Content starts
(** A worker with nothing to do goes to sleep, and ends when the device is stopped. *)
Lemma worker_rests W s :
  rep W [] s → resting s →
  ∃ s', worker_step s = Fin (Ok tt) s' ∧ rep W [] s' ∧ resting s' ∧ server W [] s' = server W [] s.
Proof.
  intros Hr Hrest. unfold worker_step. rewrite (bind_run _ _ _ _ _ (gets_io _ _)). destruct (worker s) as [| | |f|] eqn:Hw.
  - destruct (worker_take_idle W s (r_io _ _ _ Hr) Hw) as [Hrun Hk']. eexists. split; [exact Hrun|].
    apply rep_moved; try done; by destruct (q_stopped (queue s)).
  - destruct (worker_check_run W [] s (r_io _ _ _ Hr) Hw) as [Hrun Hk']. eexists. split; [exact Hrun|].
    apply rep_moved; try done; by destruct (q_stopped (queue s)).
  - by exists s.
  - by destruct (Hrest f).
  - by exists s.
Qed.

Lemma ended_empty W l s : rep W l s → worker s = Ended → l = [].
Proof. intros Hr Hw. by apply (r_closed _ _ _ Hr), (r_ended _ _ _ Hr). Qed.

(** With a request in the ring it is about to take it, or sees it before it sleeps. *)
Lemma worker_sees W f l s :
  rep W (f :: l) s → resting s →
  worker s = Waiting ∨
  (worker s = Checking ∧ ∃ s', worker_step s = Fin (Ok tt) s' ∧ rep W (f :: l) s' ∧ worker s' = Waiting ∧
     server W (f :: l) s' = server W (f :: l) s).
Proof.
  intros Hr Hrest. destruct (worker s) as [| | |g|] eqn:Hw; [by left|right| | |].
  - split; [done|]. destruct (worker_check_run W (f :: l) s (r_io _ _ _ Hr) Hw) as [Hrun Hk'].
    rewrite bool_decide_eq_false_2, orb_true_r in Hrun, Hk' by done. eexists.
    split; [unfold worker_step; by rewrite (bind_run _ _ _ _ _ (gets_io _ _)), Hw|].
    destruct (rep_moved W (f :: l) s Waiting Hr Hrest Hk') as (? & _ & ?); done.
  - by apply (r_asleep _ _ _ Hr) in Hw.
  - by destruct (Hrest g).
  - by apply (ended_empty W _ s Hr) in Hw.
Qed.

(** Without a request the worker does nothing the server sees. *)
Lemma worker_idles W l s :
  rep W l s → resting s →
  ∃ s' l', worker_step s = Fin (Ok tt) s' ∧ rep W l' s' ∧ server W l' s' = server W l s.
Proof.
  intros Hr Hrest. destruct l as [|f l].
  - destruct (worker_rests W s Hr Hrest) as (s' & ? & ? & _ & ?). by exists s', [].
  - destruct (worker_sees W f l s Hr Hrest) as [Hw|(_ & s' & ? & ? & _ & ?)]; [|by exists s', (f :: l)].
    destruct (worker_takes W f l s Hr Hw) as (s' & ? & ? & _ & ?). by exists s', l.
Qed.

Lemma worker_follows W l s : rep W l s → follows W l s EWorker.
Proof.
  intros Hr. assert (∀ s', worker_step s = Fin (Ok tt) s' → step EWorker s = Fin (Ok RDone) s') as Hstep.
  { intros s' Hs. cbn. by rewrite (bind_run _ _ _ _ _ Hs). }
  destruct (resting_dec s) as [[f Hw]|Hw].
  - destruct (worker_answers W l s f Hr Hw) as (s' & w & Hs & Hr' & _ & HW & Hv).
    exists RDone, s', W, l. rewrite (Hstep s' Hs), Hv. split_and!; [done| |done].
    apply serves_next; [|done]. cbn. unfold working. by rewrite Hw.
  - destruct (worker_idles W l s Hr Hw) as (s' & l' & Hs & Hr' & Hv).
    exists RDone, s', W, l'. rewrite (Hstep s' Hs), Hv. split_and!; [done|apply serves_pause|done].
Qed.

(** *** Stopping, taking answers, storing *)

Lemma foldr_answers (m : gmap Z (Result Z)) e l f :
  foldr (λ f, insert f (Err e)) m l !! f = if decide (f ∈ l) then Some (Err e) else m !! f.
Proof.
  induction l as [|g l IH]; cbn; [by rewrite decide_False by apply not_elem_of_nil|].
  destruct (decide (f = g)) as [->|Hfg].
  - rewrite lookup_insert_eq. by rewrite decide_True by left.
  - rewrite lookup_insert_ne, IH by done. apply decide_ext. rewrite elem_of_cons. naive_solver.
Qed.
Content ends
Your objective = Give the entries again in full, exactly as they were written above.

Answer space =
(** A worker with nothing to do goes to sleep, and ends when the device is stopped. *)
Lemma worker_rests W s :
  rep W [] s → resting s →
  ∃ s', worker_step s = Fin (Ok tt) s' ∧ rep W [] s' ∧ resting s' ∧ server W [] s' = server W [] s.
Proof.
  intros Hr Hrest. unfold worker_step. rewrite (bind_run _ _ _ _ _ (gets_io _ _)). destruct (worker s) as [| | |f|] eqn:Hw.
  - destruct (worker_take_idle W s (r_io _ _ _ Hr) Hw) as [Hrun Hk']. eexists. split; [exact Hrun|].
    apply rep_moved; try done; by destruct (q_stopped (queue s)).
  - destruct (worker_check_run W [] s (r_io _ _ _ Hr) Hw) as [Hrun Hk']. eexists. split; [exact Hrun|].
    apply rep_moved; try done; by destruct (q_stopped (queue s)).
  - by exists s.
  - by destruct (Hrest f).
  - by exists s.
Qed.

Lemma ended_empty W l s : rep W l s → worker s = Ended → l = [].
Proof. intros Hr Hw. by apply (r_closed _ _ _ Hr), (r_ended _ _ _ Hr). Qed.

(** With a request in the ring it is about to take it, or sees it before it sleeps. *)
Lemma worker_sees W f l s :
  rep W (f :: l) s → resting s →
  worker s = Waiting ∨
  (worker s = Checking ∧ ∃ s', worker_step s = Fin (Ok tt) s' ∧ rep W (f :: l) s' ∧ worker s' = Waiting ∧
     server W (f :: l) s' = server W (f :: l) s).
Proof.
  intros Hr Hrest. destruct (worker s) as [| | |g|] eqn:Hw; [by left|right| | |].
  - split; [done|]. destruct (worker_check_run W (f :: l) s (r_io _ _ _ Hr) Hw) as [Hrun Hk'].
    rewrite bool_decide_eq_false_2, orb_true_r in Hrun, Hk' by done. eexists.
    split; [unfold worker_step; by rewrite (bind_run _ _ _ _ _ (gets_io _ _)), Hw|].
    destruct (rep_moved W (f :: l) s Waiting Hr Hrest Hk') as (? & _ & ?); done.
  - by apply (r_asleep _ _ _ Hr) in Hw.
  - by destruct (Hrest g).
  - by apply (ended_empty W _ s Hr) in Hw.
Qed.

(** Without a request the worker does nothing the server sees. *)
Lemma worker_idles W l s :
  rep W l s → resting s →
  ∃ s' l', worker_step s = Fin (Ok tt) s' ∧ rep W l' s' ∧ server W l' s' = server W l s.
Proof.
  intros Hr Hrest. destruct l as [|f l].
  - destruct (worker_rests W s Hr Hrest) as (s' & ? & ? & _ & ?). by exists s', [].
  - destruct (worker_sees W f l s Hr Hrest) as [Hw|(_ & s' & ? & ? & _ & ?)]; [|by exists s', (f :: l)].
    destruct (worker_takes W f l s Hr Hw) as (s' & ? & ? & _ & ?). by exists s', l.
Qed.

Lemma worker_follows W l s : rep W l s → follows W l s EWorker.
Proof.
  intros Hr. assert (∀ s', worker_step s = Fin (Ok tt) s' → step EWorker s = Fin (Ok RDone) s') as Hstep.
  { intros s' Hs. cbn. by rewrite (bind_run _ _ _ _ _ Hs). }
  destruct (resting_dec s) as [[f Hw]|Hw].
  - destruct (worker_answers W l s f Hr Hw) as (s' & w & Hs & Hr' & _ & HW & Hv).
    exists RDone, s', W, l. rewrite (Hstep s' Hs), Hv. split_and!; [done| |done].
    apply serves_next; [|done]. cbn. unfold working. by rewrite Hw.
  - destruct (worker_idles W l s Hr Hw) as (s' & l' & Hs & Hr' & Hv).
    exists RDone, s', W, l'. rewrite (Hstep s' Hs), Hv. split_and!; [done|apply serves_pause|done].
Qed.

(** *** Stopping, taking answers, storing *)

Lemma foldr_answers (m : gmap Z (Result Z)) e l f :
  foldr (λ f, insert f (Err e)) m l !! f = if decide (f ∈ l) then Some (Err e) else m !! f.
Proof.
  induction l as [|g l IH]; cbn; [by rewrite decide_False by apply not_elem_of_nil|].
  destruct (decide (f = g)) as [->|Hfg].
  - rewrite lookup_insert_eq. by rewrite decide_True by left.
  - rewrite lookup_insert_ne, IH by done. apply decide_ext. rewrite elem_of_cons. naive_solver.
Qed.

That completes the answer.